===== DATASET ENTRIES

(* ===== verification/Areas.v ===== *)
(** * Creating user memory

    The composition behind [create_uvm] of kern/mm/uvm.c: object allocation, page
    allocation, page tables and the list of areas.  The object allocator enters
    through the interface [ObjLaws]; the bootstrap heap is an instance. *)
From stdpp Require Import sorting.
From S2P Require Import Prelude Util DList MmState Libc Palloc Pmm Simple Vmm Init Cp0 Pgtable Sync Uvm.

(** ** The interface *)

(** An object is an address and a size. *)
Definition inside (a : Z) (o : Z * Z) : Prop := o.1 ≤ a < o.1 + o.2.

(** [H O r w]: the objects in [O] are in use, and [r] more can be allocated. *)
Class ObjLaws (K : Kmem) (H : list (Z * Z) → nat → world → Prop) := {
  (** Taking pages, and giving them back, which asks for a block structure. *)
  ol_room O :: KmemRoom K (H O);
  ol_alloc O r sz w : sz ∈ [SIZEOF_MM; SIZEOF_VMA; SIZEOF_UPAGES] → H O (S r) w →
    wp (kmalloc (K := K) sz 0 w) (λ '(p, w'), KERN_BASE ≤ p ∧ (∀ a o, o ∈ O → inside a (p, sz) → ¬ inside a o) ∧
      same_but_heap w w' ∧ H ((p, sz) :: O) r w');
  ol_free O1 p sz O2 r w : H (O1 ++ (p, sz) :: O2) r w →
    wp (kfree (K := K) p w) (λ w', same_but_heap w w' ∧ H (O1 ++ O2) r w') }.

(** Everything that the structures of the address spaces occupy: the addresses of
    the structures and of the list nodes inside them. *)
Definition occupied (u : uvm) (a : Z) : Prop :=
  a ∈ dom (ul u) ∨ a ∈ dom (vmas u) ∨ a ∈ dom (upgs u).
Definition node_of (o : Z * Z) (a : Z) : Prop :=
  o.2 = SIZEOF_MM ∧ a = o.1 ∨
  o.2 = SIZEOF_VMA ∧ (a = o.1 + NODE ∨ a = o.1 + SHARE_NODE) ∨
  o.2 = SIZEOF_UPAGES ∧ a = o.1 + UPAGES_HEAD.
Record owned (O : list (Z * Z)) (u : uvm) : Prop := Owned {
  ow_nodes a : a ∈ dom (ul u) → ∃ o, o ∈ O ∧ node_of o a;
  ow_vmas v : v ∈ dom (vmas u) → (v, SIZEOF_VMA) ∈ O;
  ow_upgs p : p ∈ dom (upgs u) → (p, SIZEOF_UPAGES) ∈ O }.

Lemma owned_inside O u a : owned O u → occupied u a → ∃ o, o ∈ O ∧ inside a o.
Proof.
  unfold inside, SIZEOF_MM, SIZEOF_VMA, SIZEOF_UPAGES, NODE, SHARE_NODE, UPAGES_HEAD. intros [H1 H2 H3] [Ha|[Ha|Ha]].
  - destruct (H1 a Ha) as (o & Ho & Hn). exists o. split; [done|].
    unfold node_of, SIZEOF_MM, SIZEOF_VMA, SIZEOF_UPAGES, NODE, SHARE_NODE, UPAGES_HEAD in Hn. lia.
  - eexists. split; [by apply H2|]. cbn. unfold SIZEOF_VMA. lia.
  - eexists. split; [by apply H3|]. cbn. unfold SIZEOF_UPAGES. lia.
Qed.

Lemma pm_inv_same w w' bs : same_but_heap w w' → pm_inv w bs → pm_inv w' bs.
Proof. intros (E1 & E2 & _) (H1 & H2 & H3). unfold pm_inv, pa_inv in *. rewrite E1, E2. done. Qed.

Section create.
Context {K : Kmem} {H : list (Z * Z) → nat → world → Prop} {HO : ObjLaws K H}.
Implicit Types (u : uvm) (O : list (Z * Z)) (bs : blocks).

(** A new object for a structure of the address space. *)
Lemma new_object_ok O r sz u pg bs : sz ∈ [SIZEOF_MM; SIZEOF_VMA; SIZEOF_UPAGES] →
  pt_inv (J := H O (S r)) (mw u) pg bs → owned O u →
  wp (on_mw (kmalloc sz 0) u) (λ '(p, u'), 0 < p ∧ (∀ a, inside a (p, sz) → ¬ occupied u a) ∧
    ∃ w', u' = set_mw w' u ∧ bytes w' = bytes (mw u) ∧ pt_inv (J := H ((p, sz) :: O) r) w' pg bs).
Proof.
  intros Hsz (HJ & Hpm & Ht) Hown. unfold on_mw. apply wp_bind. eapply wp_mono; [by apply (ol_alloc O r)|].
  intros [p w'] (Hp & Hfresh & Hsame & HJ'). apply wp_ok. split_and!; [unfold KERN_BASE in *; lia| |].
  - intros a Ha Hocc. destruct (owned_inside _ _ _ Hown Hocc) as (o & Ho & Hin). by apply (Hfresh a o).
  - exists w'. split_and!; [done|apply Hsame|]. split_and!; [done|by eapply pm_inv_same|].
    destruct Hsame as (_ & _ & ->). done.
Qed.

(** The new vma and the new upages, with their list nodes. *)
Definition with_vma (v : Z) (vm : vma) (w : world) u : uvm :=
  list_init_new (v + SHARE_NODE) (list_init_new (v + NODE) (set_vmas <[v := vm]> (set_mw w u))).
Definition with_upages (p : Z) (up : upages) (w : world) u : uvm :=
  list_init_new (p + UPAGES_HEAD) (set_upgs <[p := up]> (set_mw w u)).

Lemma owned_vma O u v vm w : owned O u → owned ((v, SIZEOF_VMA) :: O) (with_vma v vm w u).
Proof.
  intros [H1 H2 H3]. split; cbn; rewrite ?dom_insert_L.
  - intros a [->%elem_of_singleton|[->%elem_of_singleton|Ha]%elem_of_union]%elem_of_union.
    + eexists. split; [left|]. right. left. split; [done|by right].
    + eexists. split; [left|]. right. left. split; [done|by left].
    + destruct (H1 a Ha) as (o & Ho & Hn). exists o. split; [by right|done].
  - intros a [->%elem_of_singleton|Ha]%elem_of_union; [left|right; by apply H2].
  - intros a Ha. right. by apply H3.
Qed.
Lemma owned_upages O u p up w : owned O u → owned ((p, SIZEOF_UPAGES) :: O) (with_upages p up w u).
Proof.
  intros [H1 H2 H3]. split; cbn; rewrite ?dom_insert_L.
  - intros a [->%elem_of_singleton|Ha]%elem_of_union.
    + eexists. split; [left|]. by do 2 right.
    + destruct (H1 a Ha) as (o & Ho & Hn). exists o. split; [by right|done].
  - intros a Ha. right. by apply H2.
  - intros a [->%elem_of_singleton|Ha]%elem_of_union; [left|right; by apply H3].
Qed.
(** Ownership depends on what is there only. *)
Lemma owned_dom O u u' : owned O u → dom (ul u') ⊆ dom (ul u) → dom (vmas u') ⊆ dom (vmas u) → dom (upgs u') ⊆ dom (upgs u) → owned O u'.
Proof. intros [H1 H2 H3] S1 S2 S3. split; auto. Qed.

Lemma vma_new_ok O r m addr sz fl u pg bs : pt_inv (J := H O (S r)) (mw u) pg bs → owned O u →
  wp (vma_new m addr sz fl u) (λ '(v, u'), 0 < v ∧ (∀ a, inside a (v, SIZEOF_VMA) → ¬ occupied u a) ∧
    ∃ w', u' = with_vma v (Vma addr sz fl m NULL) w' u ∧ bytes w' = bytes (mw u) ∧
      pt_inv (J := H ((v, SIZEOF_VMA) :: O) r) w' pg bs).
Proof.
  intros Hi Ho. unfold vma_new. apply wp_bind. eapply wp_mono; [apply (new_object_ok O r); [set_solver|done|done]|].
  intros [v u1] (Hv & Hf & w' & -> & Hb & Hi'). unfold NULL. rewrite (proj2 (Z.eqb_neq v 0)) by lia. apply wp_ok.
  split_and!; [done|done|]. by exists w'.
Qed.
Lemma upages_new_ok O r sz fl u pg bs : pt_inv (J := H O (S r)) (mw u) pg bs → owned O u →
  wp (upages_new sz fl u) (λ '(p, u'), 0 < p ∧ (∀ a, inside a (p, SIZEOF_UPAGES) → ¬ occupied u a) ∧
    ∃ w', u' = with_upages p (UPages (Pages 0 sz fl) 0) w' u ∧ bytes w' = bytes (mw u) ∧
      pt_inv (J := H ((p, SIZEOF_UPAGES) :: O) r) w' pg bs).
Proof.
  intros Hi Ho. unfold upages_new. apply wp_bind. eapply wp_mono; [apply (new_object_ok O r); [set_solver|done|done]|].
  intros [v u1] (Hv & Hf & w' & -> & Hb & Hi'). unfold NULL. rewrite (proj2 (Z.eqb_neq v 0)) by lia. apply wp_ok.
  split_and!; [done|done|]. by exists w'.
Qed.

Lemma tables_taken m pg q sz bs bs' : tables m pg bs → taken q sz bs bs' → tables m pg bs'.
Proof.
  intros [H1 H2 H3] Htk. assert (∀ p, is_page p bs → is_page p bs') as Hp.
  { intros p (P1 & P2 & P3 & P4). split_and!; try done. intros x Hx Ha. apply (P4 x Hx), Htk. by left. }
  split; [by apply Hp| |done]. intros i Hi Hne. destruct (H2 i Hi Hne). split; [by apply Hp|done].
Qed.

(** The frame of a page. *)
Definition frame (q : Z) (x : Z) : Prop := q ≤ x < q + PAGE_SIZE.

==========

> REQUIREMENT
Transcribe exactly the line containing "u' = with_upages" along with all later lines of the material, through its last line. Add nothing.

> TASK OUTPUT
    ∃ w', u' = with_upages p (UPages (Pages 0 sz fl) 0) w' u ∧ bytes w' = bytes (mw u) ∧
      pt_inv (J := H ((p, SIZEOF_UPAGES) :: O) r) w' pg bs).
Proof.
  intros Hi Ho. unfold upages_new. apply wp_bind. eapply wp_mono; [apply (new_object_ok O r); [set_solver|done|done]|].
  intros [v u1] (Hv & Hf & w' & -> & Hb & Hi'). unfold NULL. rewrite (proj2 (Z.eqb_neq v 0)) by lia. apply wp_ok.
  split_and!; [done|done|]. by exists w'.
Qed.

Lemma tables_taken m pg q sz bs bs' : tables m pg bs → taken q sz bs bs' → tables m pg bs'.
Proof.
  intros [H1 H2 H3] Htk. assert (∀ p, is_page p bs → is_page p bs') as Hp.
  { intros p (P1 & P2 & P3 & P4). split_and!; try done. intros x Hx Ha. apply (P4 x Hx), Htk. by left. }
  split; [by apply Hp| |done]. intros i Hi Hne. destruct (H2 i Hi Hne). split; [by apply Hp|done].
Qed.

(** The frame of a page. *)
Definition frame (q : Z) (x : Z) : Prop := q ≤ x < q + PAGE_SIZE.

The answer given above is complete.